Оказалось, что преступлений было два: первое — не указала ложки в декларации (а мне это и в голову не пришло!), второе — они оказались дореволюционными, запрещенными к вывозу без специального разрешения! Я пыталась оправдаться, рассказала, как на духу, что, мол, везу подарок на свадьбу внучке от бабушки, поэтому и не разворачивала сверток, не видела, что ложки старинные... На это мне резонно ответили, что я так мне могла и бомбу получить. Как они были правы! Ведь и среди бабушек случаются террористки. Была ведь какая-то Брешко-Брешковская, «бабушка русской революции», пламенная эсерка из боевой организации.
— Всё! Снимаем с рейса, будете платить штраф, — торжествующе возгласил хранитель национальных ценностей. Взял он эти чертовы ложки, взял мой британский паспорт и ушел в святая святых таможни.
Я стояла перед растерзанным чемоданом, который велено было переворошить помощнику таможенника, и в ужасе пыталась собраться с мыслями: где взять денег на обратный билет, если меня снимают с самолета. Ведь билет у меня чартерный, значит, придется покупать новый... Десять минут показались мне часом. Но сосредоточиться не удавалось; в могзу вертелось одно: «чертовы ложки! чертовы ложки!» Но вот показался мой инквизитор. В руках у него я увидела чертовы ложки и мой драгоценный паспорт.
— Идите и отдайте провожающим, — буркнул рыбоглазый, протягивая мне ложки. Было видно, что он огорчен не на шутку.
— Но мои уже уехали! — в воскликнула я. — Можно мне позвонить с вашего телефона?
— Нет! Идите в автомат. Нет наших денег? Так разменяйте свои доллары в обменном пункте.
Доллары! Будто у меня были доллары…
Я в растерянности вышла в зал ожидания с ложками в руках. Звонить было бесполезно, самолет улетал через 40 минут, а езды до ближайших друзей или родных — не менее часа. Да и пункт обмена валюты оказался закрыт (о чем, нужно полагать, рыбоглазый знал).
Оглянувшись по сторонам, я выбрала группу людей, лица которых показались мне вызывающими доверие, набралась храбрости, подошла к ним, объяснила свою безвыходную ситуацию и попросила взять ложки и телефон моих родных, которые потом приедут и заберут у них злополучный подарок. Пожилой джентльмен и его спутница, хоть и без излишней любезности, согласились выполнить мою просьбу. С облегчением я вернулась к своему чемодану, кое-как упаковала разбросанные вещи, сдала чемодан в багаж и прошла паспортный контроль. На нейтральной территории перевела дух, позволила себе, наконец, расслабиться, пригласила за стойку бара человека, которого провожали мои спасители, и угостила его скотчем. Тут он мне и сказал, что ложки я отдала не кому-нибудь, а... заместителю директора Эрмитажа. Сам он оказался директором одного из музеев Кракова...

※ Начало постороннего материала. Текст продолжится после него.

(** * neobot: the full-file session server (server.py)

    A shallow embedding of the FastAPI service of [server.py]: the in-memory
    session store, the prompt builders of the three snippet endpoints, the
    helper that calls the text-generation endpoint, and the five handlers.

    The handlers are written in a small state-and-exception monad over the
    process state (the [sessions] dictionary and the list of outbound calls
    made so far).  A Python exception does not roll the state back, so a
    handler maps a state to a result-or-exception together with the state
    reached.  The answer of the remote endpoint is not determined by the
    program: it is an oracle [gemini], a variable of the section that holds
    the handlers.  [uuid.uuid4()] is not determined by the program either:
    the identifier it produces is an argument of [start_session].  The calls
    to [logging] are left out: nothing reads the log. *)

From Stdlib Require Import Ascii String ZArith.
From stdpp Require Import gmap strings list fin_maps pretty.

Local Open Scope string_scope.
Local Open Scope list_scope.
Local Open Scope Z_scope.

(** ** Python strings *)

(** The escape [\n]. *)
Definition LF : string := String "010"%char "".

Каким наслаждением для меня было опять выступить на британскую землю! Каким наслаждением — услышать английский язык… вместо родного! Невольно всплыли в памяти слова другого русского беженца, Владимира Сергеевича Печерина, писавшего в середине девятнадцатого века: «Я благословляю тот день и час, когда вступил на английский берег… тот живой закон, который столетия начертали в сердцах великодушного английского народа…»
Чертовы ложки благополучно вернулись к доброй и отнюдь не чертовой бабушке. Не знаю, нашла ли она способ подарить их своей внучке. Но я с тех пор я в каждой бабушке вижу бабушку русской революции и поручений не принимаю: неровен час, ещё взорвется!
От штрафа же и от покупки другого билета спасло меня, я думаю, одно: моя «краснокожая паспортина» — по счастью, совсем не та, которую воспел пролетарский поэт.
22 сентября 2000, Лондон
газета Лондонский курьер №130, сентября 2000.